“It’s a win for businesses using music, and a win for music creators – songwriters, composers, recording artists, publishers and labels,” says Dean Ormston, CEO of APRA AMCOS, which collects on behalf of over 100,000 member songwriters, music publishers and composers.
Dan Rosen, CEO of PPCA, which collects on behalf of recording artists and record labels, says the initiative delivers an “improved licensing service” for music users. “This is an important step to simplify the process of using music for tens of thousands of businesses around Australia and continue our work in supporting innovation and creativity for the Australian music industry,” notes Rosen in a statement.
Both organizations have been licensing their respective rights for decades, separately and independently of each other (APRA since 1926, PPCA since 1969). “That separation might have been logical to the music industry but it could lead to a level of confusion and frustration from our customers," explains Ormston, "which is why we started the official process of building OneMusic Australia from the ground up in December 2016."
According to both parties, more than 140,000 premises across the country are currently licensed to use music as part of their commercial activity. Over the next 12 months, those businesses will be contacted to relicense under OneMusic Australia, which is broken-down to 24 license types, the rates for which are “scalable”
The joint-venture system follows the introduction across the Tasman of OneMusic NZ in 2013. The Australian initiative goes live with a portal that provides a one-stop-shop and real time interaction, soon to be followed by a rollout in NZ.

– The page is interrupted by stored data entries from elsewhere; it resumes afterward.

Lemma onFrame_queue `{Oob} `{SqliteEnv} f d : queue (onFrame f d) = queue d.
Proof.
  unfold onFrame. assert (queue (clearGate f d) = queue d) as <-.
  { unfold clearGate. by frame_cases. }
  generalize (clearGate f d) as d'. clear d. intros d. unfold handleIncomingFrame.
  destruct (decodeSendDataCallback f); [done|]. destruct (decodeSendDataMultiCallback f); [done|].
  destruct (decodeApplicationCommand f); [done|].
  destruct (handleRemoveFailedNodeFrame f d) eqn:E1; [by eapply handleRemoveFailedNodeFrame_queue|].
  destruct (handleRequestNodeInfoResponse f d) eqn:E2; [by eapply handleRequestNodeInfoResponse_queue|].
  destruct (handleApplicationUpdateFrame f d) eqn:E3; [by eapply handleApplicationUpdateFrame_queue|].
  destruct (decodeNodeCallback f false) as [c|]; [|done]. unfold handleNodeCallback.
  by rewrite finishSession_queue, recordNode_queue.
Qed.

(** C3: whatever command or frame arrives, a request it queues never carries
    application data in the clear to a node the registry knows as secure: a command
    for such a node is published, whole and once, to the orchestrator of the node's
    security class, and a multicast with one secure target is refused with a failure
    callback. *)
Theorem secure_traffic_never_plain `{Oob} `{SqliteEnv} `{GeneratedEncoders} i d :
  (exists added, queue (input i d) = queue d ++ added /\ Forall (plain_ok (registry d)) added) /\
  (forall n cb cmd, i = Command n cb cmd -> Registry.isSecure n (registry d) = true ->
     needsSecurity (framePayload cmd) = true ->
     queue (input i d) = queue d /\
     bus (input i d) = bus d ++ [if isS2 (Registry.securitySchemeOf n (registry d))
       then SecureS2SendRequest n (framePayload cmd) cb else SecureSendRequest n (framePayload cmd) cb]) /\
  (forall ns p cb n, i = MulticastCommand ns p cb -> n ∈ ns -> Registry.isSecure n (registry d) = true ->
     queue (input i d) = queue d /\ bus (input i d) = bus d ++ [SendDataCallbackEvent cb TRANSMIT_COMPLETE_FAIL]).
Proof.
  split_and!.
  - destruct i as [n cb cmd|ns p cb|r|r|n s|n s|c p|f]; cbn [input].
    + rewrite onCommand_push. unfold pushSendData.
      destruct (needsSecurity _) eqn:Hd; [destruct (Registry.isSecure n _) eqn:Hs|]; cbn [andb].
      * exists []. by rewrite app_nil_r.
      * eexists. split; [done|]. constructor; [by right|done].
      * eexists. split; [done|]. constructor; [by left|done].
    + unfold onSendDataMulticast. destruct ns as [|n ns]; [exists []; by rewrite app_nil_r|].
      destruct p as [|x p]; [exists []; by rewrite app_nil_r|]. cbn [length Nat.eqb orb].
      destruct (List.filter _ (n :: ns)) as [|s l] eqn:Hf; [|exists []; by rewrite app_nil_r].
      eexists. split; [done|]. constructor; [|done]. split; [|done]. apply Forall_forall. intros m Hm.
      destruct (Registry.isSecure m (registry d)) eqn:Hs; [|done].
      assert (Hin : In m (List.filter (fun n => Registry.isSecure n (registry d)) (n :: ns)))
        by (apply filter_In; by rewrite <-list_elem_of_In). by rewrite Hf in Hin.
    + eexists. split; [done|]. by constructor.
    + eexists. split; [done|]. by constructor.
    + eexists. split; [done|]. by constructor.
    + eexists. split; [done|]. by constructor.
    + exists []. by rewrite app_nil_r.
    + exists []. by rewrite app_nil_r, onFrame_queue.
  - intros n cb cmd -> Hs Hd. cbn [input]. rewrite onCommand_push. unfold pushSendData. by rewrite Hs, Hd.
  - intros ns p cb n -> Hn Hs. cbn [input]. unfold onSendDataMulticast.
    destruct (_ || _); [done|].
    destruct (List.filter _ ns) as [|s l] eqn:Hf; [|done].
    assert (Hin : In n (List.filter (fun n => Registry.isSecure n (registry d)) ns))
      by (apply filter_In; by rewrite <-list_elem_of_In). by rewrite Hf in Hin.
Qed.

(** Concrete encoders, for the examples. *)
Definition exampleEncoders : GeneratedEncoders := {|
  BinarySwitch_encodeSet on := [0x25; 1; if on then 0xFF else 0]; BinarySwitch_encodeGet := [0x25; 2];
  Indicator_encodeSet v := [0x87; 1; v]; Indicator_encodeGet := [0x87; 2];
  Basic_encodeSet v := [0x20; 1; v]; Basic_encodeGet := [0x20; 2];
  MultilevelSwitch_encodeSet v t := [0x26; 1; v; t]; MultilevelSwitch_encodeGet := [0x26; 2];
  Battery_encodeGet := [0x80; 2]; SensorMultilevel_encodeGet := [0x31; 4]; SensorBinary_encodeGet := [0x30; 2];
  DoorLock_encodeSet m := [0x62; 1; m]; DoorLock_encodeGet := [0x62; 2];
  UserCode_encodeGet u := [0x63; 2; u]; UserCode_encodeUsersNumberGet := [0x63; 4];
  ThermostatMode_encodeSet m := [0x40; 1; m]; ThermostatMode_encodeGet := [0x40; 2];
  ThermostatOperatingState_encodeGet := [0x42; 2];
  ThermostatFanMode_encodeSet m _ := [0x44; 1; m]; ThermostatFanMode_encodeGet := [0x44; 2];
  ManufacturerSpecific_encodeGet := [0x72; 4]; ZWavePlusInfo_encodeGet := [0x5E; 1]; NodeVersion_encodeGet := [0x86; 0x11];
  WakeUp_encodeGet := [0x84; 5]; WakeUp_encodeNoMoreInformation := [0x84; 8] |}.

(** A daemon on a network with node 9 secured by S2 and node 4 not. *)
Definition exampleRegistry : Registry.State :=
  Registry.mkState
    (<[9 := Registry.mkInfo 9 (Registry.mkClass 4 0x40 3) [0x62] Registry.SCHEME_S2_AUTHENTICATED Registry.noIdentity
              Registry.noVersion Registry.noEndpoints Registry.noZWavePlus]>
       {[4 := Registry.included 4 (Registry.mkClass 4 0x10 1) [0x25]]})
    (Some "C0FFEE00"%string) (mkDb true ∅ 0).
Definition exampleDaemon : Daemon :=
  mkDaemon (Some [47]) true [] None None (Some 1) None None None exampleRegistry [].

Lemma secure_traffic_never_plain_witness :
  bus (input (H := 0) (H0 := alwaysRuns) (H1 := exampleEncoders) (Command 9 3 (SetDoorLockCommand 0xFF)) exampleDaemon)
  = [SecureS2SendRequest 9 [0x62; 1; 0xFF] 3].
Proof.
  exact (proj2 (proj1 (proj2 (secure_traffic_never_plain (H := 0) (H0 := alwaysRuns) (H1 := exampleEncoders)
    (Command 9 3 (SetDoorLockCommand 0xFF)) exampleDaemon)) 9 3 (SetDoorLockCommand 0xFF) eq_refl eq_refl eq_refl)).
Defined.

(** ** Inclusion and exclusion as the dongle reports them *)

(** The events of a run of frame callbacks after those before. *)
Definition callbacks `{SqliteEnv} (cs : list NodeStatusCallback) (d : Daemon) : Daemon :=
  foldl (fun d c => handleNodeCallback c d) d cs.

(** A callback of an inclusion in progress. *)
Definition adding (c : NodeStatusCallback) : Prop := ns_commandId c = CMD_ADD_NODE_TO_NETWORK.
Definition progressing (c : NodeStatusCallback) : Prop :=
  adding c /\ isTerminalStatus (ns_commandId c) (ns_status c) = false.

(** The last node information seen. *)
Definition lastInfo (cs : list NodeStatusCallback) (before : option (Z * list Z)) : option (Z * list Z) :=
  foldl (fun p c => if negb (ns_nodeId c =? 0) && hasNodeInfo c then Some (u8 (ns_nodeId c), ns_commandClasses c) else p)
    before cs.

Definition isIncluded (e : Event) : Prop := match e with NodeIncluded _ _ => True | _ => False end.
#[local] Instance isIncluded_dec e : Decision (isIncluded e).
Proof. destruct e; cbn; apply _. Defined.

Lemma onRegistry_bus f d : exists l, bus (onRegistry f d) = bus d ++ (NodeListChanged <$> l).
Proof. unfold onRegistry. destruct (f (registry d)) as [l r]. by exists l. Qed.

APRA AMCOS and PPCA subscribe to the Australian Code of Conduct for Copyright Collecting Societies and the activities of OneMusic will also be covered by the code. APRA AMCOS will trade as OneMusic Australia, while PPCA has sub-licensed its public performance rights to the society as part of the OneMusic Australia initiative.
The development will make “compliance easier and make sure rights holders are fully remunerated for both rights when their music is played in public,” Ormston concludes. "We know many businesses found it hard to deal with two separate rights organizations and some neglected their obligations altogether. A simple, single, easy-to-use system will significantly reduce the administration burden for everyone.”